The US-based food and drugs agency U.S. FDA (US Food and Drug Administration) has issued a warning letter to Ahmedabad-based pharma company Intas Pharmaceuticals for violations involving manufacturing lapses, including those related to current good manufacturing practice rules.

The warning letter pertains to the USFDA's inspection of the company's facility from May 1 to May 12, 2023. The letter flags significant violations of current good manufacturing practice (CGMP) rules for finished pharmaceuticals.

"Because your methods, facilities, or controls for manufacturing, processing, packing, or holding do not conform to CGMP, your drug products are adulterated within the meaning of section 501(a)(2)(B) of the Federal Food, Drug, and Cosmetic Act (FD&C Act), 21 U.S.C. 351(a)(2)(B)," the US FDA letter, issued after receiving the company's response, reads.

The agency asks the company to correct these violations “promptly”. “FDA may withhold approval of new applications or supplements listing your firm as a drug manufacturer until any violations are completely addressed and we confirm your compliance with CGMP. We may re-inspect to verify that you have completed corrective actions to any violations," the U.S. FDA says in its warning letter.

During the inspection, the US agency found the company's quality control unit failed to ensure drug products manufactured meet specifications for "identity, strength, quality, and purity".

The violations include adequate oversight and ensuring the reliability of data related to the quality of finished drug products manufactured at the facility.

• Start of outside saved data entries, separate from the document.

Lemma detect_at_sorted (pm : ParameterManager) (df : list Candle)
    (atr_series : list float) (sym tf : string) :
  (forall (i j : nat) (ci cj : Candle),
     (i <= j)%nat -> df !! i = Some ci -> df !! j = Some cj ->
     timestamp ci <= timestamp cj) ->
  forall (n a : nat),
  StronglySorted Qle
    (map start_timestamp
       (flat_map (FVGPattern.detect_at pm df atr_series sym tf) (seq a n))).
Proof.
  intros Hsorted. induction n as [| n IH]; intros a; cbn [seq flat_map map];
    [constructor |].
  rewrite map_app. apply StronglySorted_app_Qle.
  - apply StronglySorted_same. intros x y Hx Hy.
    apply in_map_iff in Hx as (p & <- & Hp).
    apply in_map_iff in Hy as (q & <- & Hq).
    apply detect_at_start in Hp as (c & Ec & ->).
    apply detect_at_start in Hq as (c' & Ec' & ->).
    rewrite Ec in Ec'. injection Ec' as <-. lra.
  - apply IH.
  - intros x y Hx Hy.
    apply in_map_iff in Hx as (p & <- & Hp).
    apply in_map_iff in Hy as (q & <- & Hq).
    apply detect_at_start in Hp as (c & Ec & ->).
    apply in_flat_map in Hq as (j & Hj & Hq). apply in_seq in Hj.
    apply detect_at_start in Hq as (c' & Ec' & ->).
    apply (Hsorted a j); [lia | assumption | assumption].
Qed.

(** X13. The output of [detect] follows the input: when the timestamps of
    the frame are in ascending order, so are the start timestamps of the
    patterns, in the order [detect] returns them. *)
Theorem detect_ordered (pm : ParameterManager) (df : list Candle)
    (sym tf : string) :
  (forall (i j : nat) (ci cj : Candle),
     (i <= j)%nat -> df !! i = Some ci -> df !! j = Some cj ->
     timestamp ci <= timestamp cj) ->
  StronglySorted Qle
    (map start_timestamp (FVGPattern.detect pm df sym tf)).
Proof.
  intros Hsorted. unfold FVGPattern.detect.
  destruct (length df <? 3)%nat; [constructor |].
  apply detect_at_sorted. exact Hsorted.
Qed.
(** A text that starts with the first character of a rendered object: not
    whitespace and not a closing bracket. *)
Definition value_head (s : str) : Prop :=
  exists c t, s = c :: t /\ is_ws c = false /\ (c =? 93) = false /\ (c =? 125) = false.

(** The items of a rendered list and of a rendered dictionary after the
    first. *)
Definition array_items (level : nat) (xs : list json) : str :=
  flat_map (fun y => [44] ++ newline_indent (S level) ++ iterencode (S level) y) xs.

Definition object_items (level : nat) (ps : list (str * json)) : str :=
  flat_map (fun kv => [44] ++ newline_indent (S level)
                      ++ encode_basestring (fst kv) ++ [58; 32]
                      ++ iterencode (S level) (snd kv)) ps.

(** The decoder reads an object back from its rendered text, whatever
    follows that ends a number, with a bound on the depth as large as the
    text is long. *)
Definition reads_back (v : json) : Prop :=
  forall level rest fuel,
    number_stop rest = true ->
    (length (iterencode level v) <= fuel)%nat ->
    scan_once fuel (iterencode level v ++ rest) = Some (v, rest).

End Reading.
Export Reading.

(** ** Notions of the further properties *)

(** A string of whitespace only: the empty string, or [s.isspace()]. *)
Definition blank (s : str) : bool := forallb is_space s.

(** A dictionary, the one JSON-shaped object with a [get]. *)
Definition is_dict (v : json) : bool :=
  match v with
  | JObj _ => true
  | _ => false
  end.

(** The records [_find_idx] looks at: those before the first record with the
    pair, or all of them when no record has the pair. *)
Definition examined (topic_id question_id : str) (recs : list json) : list json :=
  take (default (length recs) (first_match topic_id question_id recs)) recs.

(** The record of a session for a pair: the first one with the pair. *)
Definition record_for (topic_id question_id : str) (session : json) : option json :=
  match first_match topic_id question_id (answers_of session) with
  | Some i => answers_of session !! i
  | None => None
  end.

(** A call is for the given pair, and the last call of a sequence that is. *)
Definition same_pair (topic_id question_id : str) (c : merge_call) : bool :=
  str_eqb (call_topic c) topic_id && str_eqb (call_question c) question_id.

Definition last_call (topic_id question_id : str) (calls : list merge_call)
  : option merge_call :=
  List.find (same_pair topic_id question_id) (rev calls).

(** A backend whose session service raises an exception that does not mention
    "exist", and a request for a registered agent. *)
Definition refusing : Server.backend :=
  Server.mkBackend unit unit (fun _ => JNull) (fun _ => [])
    (fun _ _ _ w => (w, Server.Raised false)) (fun _ _ _ _ w => (w, [], false)).

Definition known_body : Server.RunBody :=
  Server.mkRunBody (py "main_interviewer_agent") (py "u1") (py "s1")
    (Server.mkNewMessage (py "user") [Server.mkPart (py "hello")]).

(** A session whose second record is not a dictionary. *)
Definition later_malformed : json :=
  JObj [ (py "current_topic_index", JInt 0);
         (py "asked_followup_for_topic", JObj []);
         (py "answers", JArr [scenario_record (py "A"); JInt 5]) ].

(** The number of records of a session with the given pair. *)
Definition count_pair (topic_id question_id : str) (session : json) : nat :=
  length (List.filter (has_pair topic_id question_id) (answers_of session)).

(** * Properties *)

(** ** Induction on JSON-shaped objects *)

Section JsonInduction.

Variable P : json -> Prop.
Hypothesis Hnull : P JNull.
Hypothesis Hbool : forall b, P (JBool b).
Hypothesis Hint : forall z, P (JInt z).
Hypothesis Hfloat : forall lit, P (JFloat lit).
Hypothesis Hstr : forall s, P (JStr s).
Hypothesis Harr : forall items, Forall P items -> P (JArr items).
Hypothesis Hobj : forall pairs, Forall (fun kv => P (snd kv)) pairs -> P (JObj pairs).

Fixpoint json_induction (v : json) : P v :=
  match v with
  | JNull => Hnull
  | JBool b => Hbool b
  | JInt z => Hint z
  | JFloat lit => Hfloat lit
  | JStr s => Hstr s
  | JArr items =>
      Harr items
        ((fix all (l : list json) : Forall P l :=
            match l with
            | [] => @List.Forall_nil _ P
            | x :: l' => @List.Forall_cons _ P x l' (json_induction x) (all l')
            end) items)
  | JObj pairs =>
      Hobj pairs
        ((fix all (l : list (str * json)) : Forall (fun kv => P (snd kv)) l :=
            match l with
            | [] => @List.Forall_nil _ _
            | kv :: l' => @List.Forall_cons _ _ kv l' (json_induction (snd kv)) (all l')
            end) pairs)
  end.

End JsonInduction.

(** ** Characters and digits *)

Lemma str_eqb_eq (a b : str) : str_eqb a b = true <-> a = b.
Proof. unfold str_eqb. apply bool_decide_eq_true. Qed.

Lemma str_eqb_refl (a : str) : str_eqb a a = true.
Proof. apply str_eqb_eq. reflexivity. Qed.

Lemma str_eqb_neq (a b : str) : str_eqb a b = false <-> a <> b.
Proof. unfold str_eqb. apply bool_decide_eq_false. Qed.

Lemma number_stop_cases (rest : str) :
  number_stop rest = true ->
  rest = [] \/ exists c t, rest = c :: t /\ (c = 44 \/ c = 10).
Proof.
  destruct rest as [|c t]; [auto|]. simpl. intros H. right. exists c, t. split; [reflexivity|].
  apply orb_prop in H as [H|H]; apply N.eqb_eq in H; auto.
Qed.

Lemma number_stop_digit_stop (rest : str) :
  number_stop rest = true -> digit_stop rest = true.
Proof.
  intros H. destruct (number_stop_cases rest H) as [->|(c & t & -> & [->| ->])]; reflexivity.
Qed.

Lemma span_digits_app (s rest ds r : str) :
  span_digits s = (ds, r) ->
  digit_stop rest = true ->
  span_digits (s ++ rest) = (ds, r ++ rest).
Proof.
  revert ds r. induction s as [|c s IH]; intros ds r Hs Hstop; simpl in *.
  - inversion Hs; subst. destruct rest as [|c rest]; [reflexivity|].
    simpl in *. apply negb_true_iff in Hstop. rewrite Hstop. reflexivity.
  - destruct (is_digit c).
    + destruct (span_digits s) as [ds' r'] eqn:E. inversion Hs; subst.
      rewrite (IH ds' r eq_refl Hstop). reflexivity.
    + inversion Hs; subst. reflexivity.
Qed.

Lemma span_digits_spec (s ds r : str) :
  span_digits s = (ds, r) ->
  s = ds ++ r /\ forallb is_digit ds = true
  /\ match r with [] => True | c :: _ => is_digit c = false end.
Proof.
  revert ds r. induction s as [|c s IH]; intros ds r Hs; simpl in *.
  - inversion Hs; subst. auto.
  - destruct (is_digit c) eqn:Ec.
    + destruct (span_digits s) as [ds' r'] eqn:E. inversion Hs; subst.
      destruct (IH ds' r eq_refl) as (-> & Hd & Hr). simpl. rewrite Ec. auto.
    + inversion Hs; subst. simpl. auto.
Qed.

Lemma span_digits_all (ds r : str) :
  forallb is_digit ds = true ->
  match r with [] => True | c :: _ => is_digit c = false end ->
  span_digits (ds ++ r) = (ds, r).
Proof.
  intros Hd Hr. induction ds as [|c ds IH]; simpl in *.
  - destruct r as [|c r]; [reflexivity|]. simpl. rewrite Hr. reflexivity.
  - apply andb_prop in Hd as [Hc Hd]. rewrite Hc, (IH Hd). reflexivity.
Qed.

Lemma span_digits_digits (ds : str) :
  forallb is_digit ds = true -> span_digits ds = (ds, []).
Proof.
  intros Hd. pose proof (span_digits_all ds [] Hd I) as H.
  rewrite app_nil_r in H. exact H.
Qed.

Lemma uint_of_digits_of_uint (d : Decimal.uint) :
  uint_of_digits (digits_of_uint d) = d.
Proof. induction d; simpl; rewrite ?IHd; reflexivity. Qed.

Lemma digits_of_uint_digits (d : Decimal.uint) :
  forallb is_digit (digits_of_uint d) = true.
Proof. induction d; simpl; auto. Qed.

Lemma nzhead_not_D0 (d d' : Decimal.uint) : Decimal.nzhead d <> Decimal.D0 d'.
Proof. induction d; simpl; try discriminate. assumption. Qed.

Lemma pos_to_uint_head (p : positive) :
  exists c ds, digits_of_uint (Pos.to_uint p) = c :: ds
               /\ is_digit c = true /\ (c =? 48) = false /\ (c =? 45) = false.
Proof.
  assert (Hn : Decimal.unorm (Pos.to_uint p) = Pos.to_uint p).
  { rewrite <- (DecimalPos.Unsigned.to_of (Pos.to_uint p)).
    rewrite DecimalPos.Unsigned.of_to. reflexivity. }
  pose proof (DecimalPos.Unsigned.to_uint_nonzero p) as Hz.
  pose proof (DecimalPos.Unsigned.to_uint_nonnil p) as Hnil.
  destruct (Pos.to_uint p) as [|d|d|d|d|d|d|d|d|d|d] eqn:E;
    try congruence; simpl; try (eexists _, _; repeat split; reflexivity).
  exfalso. unfold Decimal.unorm in Hn. simpl in Hn.
  destruct (Decimal.nzhead d) eqn:En;
    try (inversion Hn; subst; apply Hz; reflexivity);
    try (eapply nzhead_not_D0; rewrite En; eassumption).
Qed.

(** ** Numbers *)

Lemma match_frac_app (s rest f r : str) :
  match_frac s = (f, r) ->
  number_stop rest = true ->
  match_frac (s ++ rest) = (f, r ++ rest).
Proof.
  intros Hs Hstop. destruct s as [|c t]; simpl in *.
  - inversion Hs; subst. simpl.
    destruct (number_stop_cases rest Hstop) as [->|(c & t & -> & [->| ->])]; reflexivity.
  - destruct (c =? 46); [|inversion Hs; subst; reflexivity].
    destruct (span_digits t) as [ds r'] eqn:E.
    rewrite (span_digits_app t rest ds r' E (number_stop_digit_stop _ Hstop)).
    destruct ds; inversion Hs; subst; reflexivity.
Qed.

Lemma match_exp_app (s rest e r : str) :
  match_exp s = (e, r) ->
  number_stop rest = true ->
  match_exp (s ++ rest) = (e, r ++ rest).
Proof.
  intros Hs Hstop. destruct s as [|c t]; simpl in *.
  - inversion Hs; subst. simpl.
    destruct (number_stop_cases rest Hstop) as [->|(c & t & -> & [->| ->])]; reflexivity.
  - destruct ((c =? 101) || (c =? 69)); [|inversion Hs; subst; reflexivity].
    destruct t as [|d t2]; simpl in *.
    + inversion Hs; subst.
      destruct (number_stop_cases rest Hstop) as [->|(c' & t' & -> & [->| ->])]; reflexivity.
    + destruct ((d =? 43) || (d =? 45)).
      * destruct (span_digits t2) as [ds r'] eqn:E.
        rewrite (span_digits_app t2 rest ds r' E (number_stop_digit_stop _ Hstop)).
        destruct ds; inversion Hs; subst; reflexivity.
      * change (d :: t2 ++ rest) with ((d :: t2) ++ rest).
        destruct (span_digits (d :: t2)) as [ds r'] eqn:E.
        rewrite (span_digits_app (d :: t2) rest ds r' E (number_stop_digit_stop _ Hstop)).
        destruct ds; inversion Hs; subst; reflexivity.
Qed.

Lemma match_integer_app (s rest i r : str) :
  match_integer s = Some (i, r) ->
  digit_stop rest = true ->
  match_integer (s ++ rest) = Some (i, r ++ rest).
Proof.
  intros Hs Hstop. unfold match_integer in *.
  assert (Hdig : forall sign s1, 
    match s1 with
    | c :: t =>
        if c =? 48 then Some (sign ++ [48], t)
        else if is_digit c then let '(ds, r) := span_digits t in Some (sign ++ c :: ds, r)
        else None
    | [] => None
    end = Some (i, r) ->
    match s1 ++ rest with
    | c :: t =>
        if c =? 48 then Some (sign ++ [48], t)
        else if is_digit c then let '(ds, r) := span_digits t in Some (sign ++ c :: ds, r)
        else None
    | [] => None
    end = Some (i, r ++ rest)).
  { intros sign [|c t] H; [discriminate|]. simpl.
    destruct (c =? 48); [inversion H; subst; reflexivity|].
    destruct (is_digit c); [|discriminate].
    destruct (span_digits t) as [ds r'] eqn:E.
    rewrite (span_digits_app t rest ds r' E Hstop). inversion H; subst. reflexivity. }
  destruct s as [|c t]; [discriminate|]. simpl.
  destruct (c =? 45).
  - apply (Hdig [45] t Hs).
  - apply (Hdig [] (c :: t) Hs).
Qed.

Lemma match_number_app (s rest i f e r : str) :
  match_number s = Some (i, f, e, r) ->
  number_stop rest = true ->
  match_number (s ++ rest) = Some (i, f, e, r ++ rest).
Proof.
  unfold match_number. intros Hs Hstop.
  destruct (match_integer s) as [[i' r0]|] eqn:Ei; [|discriminate].
  rewrite (match_integer_app s rest i' r0 Ei (number_stop_digit_stop _ Hstop)).
  destruct (match_frac r0) as [f' r1] eqn:Ef.
  rewrite (match_frac_app r0 rest f' r1 Ef Hstop).
  destruct (match_exp r1) as [e' r2] eqn:Ee.
  rewrite (match_exp_app r1 rest e' r2 Ee Hstop).
  inversion Hs; subst. reflexivity.
Qed.

Lemma match_integer_spec (s i r : str) :
  match_integer s = Some (i, r) ->
  s = i ++ r
  /\ (exists c t, i = c :: t /\ (is_digit c = true
        \/ (c = 45 /\ exists c' t', t = c' :: t' /\ is_digit c' = true)))
  /\ match_integer i = Some (i, [])
  /\ (i = [48] \/ i = [45; 48]
      \/ match r with [] => True | c :: _ => is_digit c = false end).
Proof.
  unfold match_integer. intros Hs.
  destruct s as [|c t]; [discriminate|].
  destruct (c =? 45) eqn:Ec.
  - apply N.eqb_eq in Ec. subst c.
    destruct t as [|c' t']; [discriminate|].
    destruct (c' =? 48) eqn:E0.
    + apply N.eqb_eq in E0. subst c'. inversion Hs; subst. simpl.
      repeat split; eauto 10.
    + destruct (is_digit c') eqn:Ed; [|discriminate].
      destruct (span_digits t') as [ds r'] eqn:E. inversion Hs; subst.
      destruct (span_digits_spec t' ds r E) as (-> & Hd & Hr).
      simpl. rewrite E0, Ed.
      rewrite (span_digits_digits ds Hd).
      repeat split; eauto 10.
  - destruct (c =? 48) eqn:E0.
    + apply N.eqb_eq in E0. subst c. inversion Hs; subst. simpl.
      repeat split; eauto 10.
    + destruct (is_digit c) eqn:Ed; [|discriminate].
      destruct (span_digits t) as [ds r'] eqn:E. inversion Hs; subst.
      destruct (span_digits_spec t ds r E) as (-> & Hd & Hr).
      simpl. rewrite Ec, E0, Ed.
      rewrite (span_digits_digits ds Hd).
      repeat split; eauto 10.
Qed.

Lemma exp_head_digit_stop (e : str) : exp_head e -> digit_stop e = true.
Proof. intros [->|(c & t & -> & [->| ->])]; reflexivity. Qed.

"Since 2021, visual inspectors manipulated particle and other defect counts on manual visual inspection records in many instances, in order to keep the finished product batches within rejection limits," the probe revealed.

More specifically, the probe found operators manipulated the defect quantities “to keep the category-wise rejections within limits to avoid a deviation and investigation.”

The agency also accused the company of “failing to thoroughly investigate any unexplained discrepancy or failure of a batch” or any of its components to meet any of its specifications, whether or not the batch has already been distributed.

In addition to that, Intas also allegedly "failed to establish adequate written procedures for production and process controls". These are designed to give the drug products identity, strength, purity, and quality.

The company also failed to follow appropriate written procedures designed to prevent "microbiological contamination of drug products" purporting to be sterile, including validation of all aseptic and sterilisation processes. "Your procedures did not include a requirement for smoke studies to be performed in dynamic conditions in classified critical areas."

Notably, thorough smoke studies are essential to evaluate and qualify aseptic processing operations and ensure appropriate implementation of needed design remediations. The U.S. FDA concluded these violations are not intended to be "an all-inclusive list" of violations, but the company is responsible for investigating and determining these causes.